[Collected data entries]
[Start of section]

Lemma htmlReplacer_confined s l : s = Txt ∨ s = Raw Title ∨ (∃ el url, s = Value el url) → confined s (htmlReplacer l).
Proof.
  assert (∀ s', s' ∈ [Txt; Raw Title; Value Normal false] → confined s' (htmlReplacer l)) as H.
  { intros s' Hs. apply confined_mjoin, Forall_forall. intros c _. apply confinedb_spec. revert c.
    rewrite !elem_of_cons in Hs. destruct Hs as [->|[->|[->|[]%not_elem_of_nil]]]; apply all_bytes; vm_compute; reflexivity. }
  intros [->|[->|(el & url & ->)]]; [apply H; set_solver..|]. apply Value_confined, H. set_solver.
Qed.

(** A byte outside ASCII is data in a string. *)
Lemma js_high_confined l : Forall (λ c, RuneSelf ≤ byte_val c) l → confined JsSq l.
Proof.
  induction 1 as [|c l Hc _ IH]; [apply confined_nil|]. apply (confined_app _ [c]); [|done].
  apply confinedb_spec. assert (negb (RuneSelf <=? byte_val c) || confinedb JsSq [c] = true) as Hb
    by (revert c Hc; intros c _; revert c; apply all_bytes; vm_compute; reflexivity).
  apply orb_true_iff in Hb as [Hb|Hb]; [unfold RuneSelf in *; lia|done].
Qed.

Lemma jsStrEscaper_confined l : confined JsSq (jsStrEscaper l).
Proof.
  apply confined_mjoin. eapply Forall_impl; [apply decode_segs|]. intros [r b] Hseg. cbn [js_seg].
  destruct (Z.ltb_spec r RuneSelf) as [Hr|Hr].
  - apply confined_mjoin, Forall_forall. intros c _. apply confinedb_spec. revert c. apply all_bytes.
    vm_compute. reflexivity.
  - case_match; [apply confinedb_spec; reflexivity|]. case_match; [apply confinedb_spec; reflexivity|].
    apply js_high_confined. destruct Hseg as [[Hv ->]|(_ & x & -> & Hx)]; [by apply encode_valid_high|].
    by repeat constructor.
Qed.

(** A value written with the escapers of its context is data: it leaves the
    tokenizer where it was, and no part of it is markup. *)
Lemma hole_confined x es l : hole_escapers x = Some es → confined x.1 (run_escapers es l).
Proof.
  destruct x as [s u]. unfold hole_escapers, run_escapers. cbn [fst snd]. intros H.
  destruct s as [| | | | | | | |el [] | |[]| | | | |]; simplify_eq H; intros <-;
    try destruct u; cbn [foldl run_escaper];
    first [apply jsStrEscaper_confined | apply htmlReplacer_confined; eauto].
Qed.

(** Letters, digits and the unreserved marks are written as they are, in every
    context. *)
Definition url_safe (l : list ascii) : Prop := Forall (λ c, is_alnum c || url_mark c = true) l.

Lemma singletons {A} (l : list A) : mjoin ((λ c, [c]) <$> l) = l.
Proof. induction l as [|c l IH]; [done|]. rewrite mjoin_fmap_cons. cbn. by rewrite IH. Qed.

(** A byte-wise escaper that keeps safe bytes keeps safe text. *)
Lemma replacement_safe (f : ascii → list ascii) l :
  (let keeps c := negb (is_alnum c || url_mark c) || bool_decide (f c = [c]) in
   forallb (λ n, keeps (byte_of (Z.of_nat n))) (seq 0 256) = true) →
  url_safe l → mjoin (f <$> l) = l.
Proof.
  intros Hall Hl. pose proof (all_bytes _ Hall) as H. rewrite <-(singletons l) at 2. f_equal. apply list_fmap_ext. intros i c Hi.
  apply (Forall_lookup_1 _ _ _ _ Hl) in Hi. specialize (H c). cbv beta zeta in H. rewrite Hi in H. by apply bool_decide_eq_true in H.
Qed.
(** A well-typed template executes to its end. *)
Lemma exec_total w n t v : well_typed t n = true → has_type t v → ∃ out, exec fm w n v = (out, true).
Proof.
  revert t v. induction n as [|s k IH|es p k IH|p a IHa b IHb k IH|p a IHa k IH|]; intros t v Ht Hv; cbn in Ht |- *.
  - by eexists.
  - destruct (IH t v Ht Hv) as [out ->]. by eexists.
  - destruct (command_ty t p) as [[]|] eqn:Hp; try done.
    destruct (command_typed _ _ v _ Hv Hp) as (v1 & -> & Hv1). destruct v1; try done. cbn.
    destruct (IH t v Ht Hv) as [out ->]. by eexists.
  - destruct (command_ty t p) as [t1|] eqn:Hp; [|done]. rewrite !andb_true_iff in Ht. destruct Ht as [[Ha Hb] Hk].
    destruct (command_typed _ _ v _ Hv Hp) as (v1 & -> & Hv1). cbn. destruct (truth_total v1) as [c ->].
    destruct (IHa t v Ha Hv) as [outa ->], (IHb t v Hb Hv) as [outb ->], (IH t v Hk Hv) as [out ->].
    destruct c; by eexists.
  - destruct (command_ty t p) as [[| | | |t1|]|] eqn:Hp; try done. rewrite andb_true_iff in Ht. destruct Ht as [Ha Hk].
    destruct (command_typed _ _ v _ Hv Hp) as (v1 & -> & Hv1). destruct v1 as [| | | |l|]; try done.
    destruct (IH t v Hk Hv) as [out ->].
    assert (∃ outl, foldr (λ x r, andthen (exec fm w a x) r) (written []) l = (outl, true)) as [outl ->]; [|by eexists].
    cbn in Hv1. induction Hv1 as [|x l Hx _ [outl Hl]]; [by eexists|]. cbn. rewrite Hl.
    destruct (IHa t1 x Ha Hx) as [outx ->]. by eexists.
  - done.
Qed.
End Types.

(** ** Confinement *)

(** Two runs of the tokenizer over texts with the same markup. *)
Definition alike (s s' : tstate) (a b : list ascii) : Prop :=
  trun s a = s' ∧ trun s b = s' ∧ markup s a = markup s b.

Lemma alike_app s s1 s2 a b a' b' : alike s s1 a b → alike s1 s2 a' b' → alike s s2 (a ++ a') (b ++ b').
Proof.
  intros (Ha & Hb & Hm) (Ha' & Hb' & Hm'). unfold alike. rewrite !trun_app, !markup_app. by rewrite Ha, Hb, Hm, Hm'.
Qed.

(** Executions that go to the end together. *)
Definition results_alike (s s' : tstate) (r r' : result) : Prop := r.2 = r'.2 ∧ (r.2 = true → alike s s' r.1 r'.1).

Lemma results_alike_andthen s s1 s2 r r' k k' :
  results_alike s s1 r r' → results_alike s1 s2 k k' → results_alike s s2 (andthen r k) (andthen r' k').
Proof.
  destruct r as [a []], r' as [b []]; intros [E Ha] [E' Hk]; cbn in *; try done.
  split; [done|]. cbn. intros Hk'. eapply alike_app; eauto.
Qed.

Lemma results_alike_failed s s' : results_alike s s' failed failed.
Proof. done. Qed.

[End of section]

#### Exercise description
Copy the entries word for word. Start at the first line and end with the line containing "rewrite !elem_of_cons in".

#### Your solution
Lemma htmlReplacer_confined s l : s = Txt ∨ s = Raw Title ∨ (∃ el url, s = Value el url) → confined s (htmlReplacer l).
Proof.
  assert (∀ s', s' ∈ [Txt; Raw Title; Value Normal false] → confined s' (htmlReplacer l)) as H.
  { intros s' Hs. apply confined_mjoin, Forall_forall. intros c _. apply confinedb_spec. revert c.
    rewrite !elem_of_cons in Hs. destruct Hs as [->|[->|[->|[]%not_elem_of_nil]]]; apply all_bytes; vm_compute; reflexivity. }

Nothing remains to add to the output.